I don’t recall the exact moment when I first learned that Brandy would reprise the role of Disney’s most iconic princess—but I do remember feeling ecstatic, as if I, too, could somehow grow up and become a Disney Princess. And with Whitney Houston as the fairy godmother?! It felt like it was every Black girl’s dream.

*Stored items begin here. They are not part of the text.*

Lemma tagspart_bytes_of (l : list Z) :
  bytes l -> length l = 16%nat -> tagspart_bytes (tagspart_of_bytes l) = l.
Proof.
  intros Hb Hl. unfold tagspart_bytes, tagspart_of_bytes; simpl tp_sequenceNumber;
    simpl tp_objectId; simpl tp_chunkId; simpl tp_byteCount.
  assert (H : forall i, (i + 4 <= 16)%nat ->
    le_bytes 4 (le_value (take 4 (drop i l))) = take 4 (drop i l)).
  { intros i Hi. replace 4%nat with (length (take 4 (drop i l))) at 1
      by (rewrite length_take, length_drop; lia).
    apply le_bytes_value. by apply Forall_take, Forall_drop. }
  pose proof (H 0%nat) as H0. rewrite drop_0 in H0. rewrite H0, !H by lia.
  clear H H0 Hb. do 16 (destruct l as [|? l]; [discriminate|]).
  by destruct l.
Qed.

(** Tags that the YAFFS2 layout can hold: the fields fit, and the sequence number is
    not the value that marks an unused page. *)
Record tags2_ok (t : ExtendedTags) : Prop := {
  t2_seq : 0 <= sequenceNumber t < 2 ^ 32 - 1;
  t2_obj : 0 <= objectId t < 2 ^ 28;
  t2_chunk : 0 <= chunkId t < 2 ^ 31;
  t2_count : 0 <= byteCount t < 2 ^ 32;
  t2_parent : 0 <= extraParentObjectId t < 2 ^ 28;
  t2_type : 0 <= extraObjectType t < 2 ^ 4;
  t2_length : 0 <= extraFileLength t < 2 ^ 32;
  t2_equiv : 0 <= extraEquivalentObjectId t < 2 ^ 32
}.

Definition has_extra (t : ExtendedTags) : bool :=
  (chunkId t =? 0) && ztrue (extraHeaderInfoAvailable t).

(** What reading back tags should give: the identification for every chunk, and the
    header information for an object header, with the length kept for files and the
    equivalent object for hard links. *)
Definition read_back (t : ExtendedTags) : ExtendedTags :=
  let r := yaffs_InitialiseTags <| eccResult := ECC_RESULT_NO_ERROR |> <| chunkUsed := 1 |>
    <| objectId := objectId t |> <| chunkId := chunkId t |>
    <| sequenceNumber := sequenceNumber t |> in
  if has_extra t then
    let r := r <| extraHeaderInfoAvailable := 1 |>
      <| extraParentObjectId := extraParentObjectId t |>
      <| extraIsShrinkHeader := flag (ztrue (extraIsShrinkHeader t)) |>
      <| extraShadows := flag (ztrue (extraShadows t)) |>
      <| extraObjectType := extraObjectType t |> in
    if extraObjectType t =? OBJECT_TYPE_HARDLINK then
      r <| extraEquivalentObjectId := extraEquivalentObjectId t |>
    else if extraObjectType t =? OBJECT_TYPE_FILE then
      r <| extraFileLength := extraFileLength t |>
    else r
  else r <| byteCount := byteCount t |>.

(** The chunk word of a header: the flags above 28 bits of parent id. *)
Definition header_word (parent shrink shadows : Z) : Z :=
  let c := Z.lor EXTRA_HEADER_INFO_FLAG parent in
  let c := if ztrue shrink then Z.lor c EXTRA_SHRINK_FLAG else c in
  if ztrue shadows then Z.lor c EXTRA_SHADOWS_FLAG else c.

Lemma header_word_testbit parent shrink shadows n :
  0 <= parent < 2 ^ 28 -> 28 <= n ->
  Z.testbit (header_word parent shrink shadows) n =
  (n =? 31) || (ztrue shrink && (n =? 30)) || (ztrue shadows && (n =? 29)).
Proof.
  intros Hp Hn. unfold header_word, EXTRA_HEADER_INFO_FLAG, EXTRA_SHRINK_FLAG, EXTRA_SHADOWS_FLAG.
  change 0x80000000 with (2 ^ 31). change 0x40000000 with (2 ^ 30). change 0x20000000 with (2 ^ 29).
  rewrite !(Z.eqb_sym n).
  destruct (ztrue shrink), (ztrue shadows);
    rewrite ?Z.lor_spec, !Z.pow2_bits_eqb, (testbit_above 28 parent n) by lia;
    by rewrite ?orb_false_r.
Qed.

Lemma header_word_parent parent shrink shadows :
  0 <= parent < 2 ^ 28 ->
  Z.land (header_word parent shrink shadows) (unot 32 ALL_EXTRA_FLAGS) = parent.
Proof.
  intros Hp. change (unot 32 ALL_EXTRA_FLAGS) with (Z.ones 28). unfold header_word.
  assert (H : forall c, c = EXTRA_HEADER_INFO_FLAG \/ c = EXTRA_SHRINK_FLAG \/
    c = EXTRA_SHADOWS_FLAG -> Z.land c (Z.ones 28) = 0) by (intros ? [-> | [-> | ->]]; reflexivity).
  destruct (ztrue shrink), (ztrue shadows);
    rewrite ?Z.land_lor_distr_l, !H, ?Z.lor_0_r, ?Z.lor_0_l by tauto; by apply land_ones_small.
Qed.

Lemma header_word_range parent shrink shadows :
  0 <= parent < 2 ^ 28 -> 0 <= header_word parent shrink shadows < 2 ^ 32.
Proof.
  intros Hp. unfold header_word, EXTRA_HEADER_INFO_FLAG, EXTRA_SHRINK_FLAG, EXTRA_SHADOWS_FLAG.
  destruct (ztrue shrink), (ztrue shadows); repeat apply lor_range; lia.
Qed.

Lemma pack_tags_part_ok t : tags2_ok t -> part_ok (pack_tags_part t).
Proof.
  intros []. unfold pack_tags_part, part_ok. destruct (_ && _);
    cbn [tp_sequenceNumber tp_objectId tp_chunkId tp_byteCount]; [|lia].
  change (unot 32 EXTRA_OBJECT_TYPE_MASK) with (Z.ones 28).
  rewrite land_ones_small by lia.
  split; [lia|]. split; [apply lor_range; [lia|lia|by apply (wrap_range 32)]|].
  split; [by apply (header_word_range (extraParentObjectId t) (extraIsShrinkHeader t)
      (extraShadows t))|].
  destruct (_ =? OBJECT_TYPE_HARDLINK); [done|]. destruct (_ =? OBJECT_TYPE_FILE); [done|lia].
Qed.

(** The flags of a header word, as the code tests them. *)
Lemma header_word_flags parent shrink shadows :
  0 <= parent < 2 ^ 28 ->
  hasbits (header_word parent shrink shadows) EXTRA_HEADER_INFO_FLAG = true /\
  hasbits (header_word parent shrink shadows) EXTRA_SHRINK_FLAG = ztrue shrink /\
  hasbits (header_word parent shrink shadows) EXTRA_SHADOWS_FLAG = ztrue shadows.
Proof.
  intros Hp. unfold EXTRA_HEADER_INFO_FLAG, EXTRA_SHRINK_FLAG, EXTRA_SHADOWS_FLAG.
  change 0x80000000 with (2 ^ 31). change 0x40000000 with (2 ^ 30). change 0x20000000 with (2 ^ 29).
  rewrite !hasbits_pow2, !header_word_testbit by lia.
  by destruct (ztrue shrink), (ztrue shadows).
Qed.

I couldn’t wait to soak in all this #BlackGirlMagic on the small screen.
You have to remember, this was years before #RepresentationMatters was a trending topic on Twitter, before things like #OscarsSoWhite, before diversity and inclusion were regularly discussed by media journalists.
I’ve long believed that you cannot be what you don’t see.
Sure, you have the visionaries who were able to become the first in their fields (hello, Barack Obama), but for many of us mere mortals, it takes seeing one of our own make it big before we can conceptualize that same dream for ourselves.
Before Brandy, I didn’t know that Black girls could be princesses because Hollywood and mainstream media didn’t show me otherwise.
But with Brandy came possibility and hope.
Hope that I, too, could have a fairy-tale wedding and marry an Asian prince and live happily ever after. (My prince turned out to be Black, but, you know, semantics.)
Nowadays, young girls of color have a few Disney Princesses to look up to: Tiana, Elena, Moana. But I’ll never forget tuning in to watch the premiere of Rodgers and Hammerstein’s Cinderella 20 years ago, and seeing myself—microbraids and all.
In the movie, Brandy and Whitney Houston sing “Impossible.”
But that night so many years ago proved to me that anything is possible for a young Black girl full of dreams and wonder.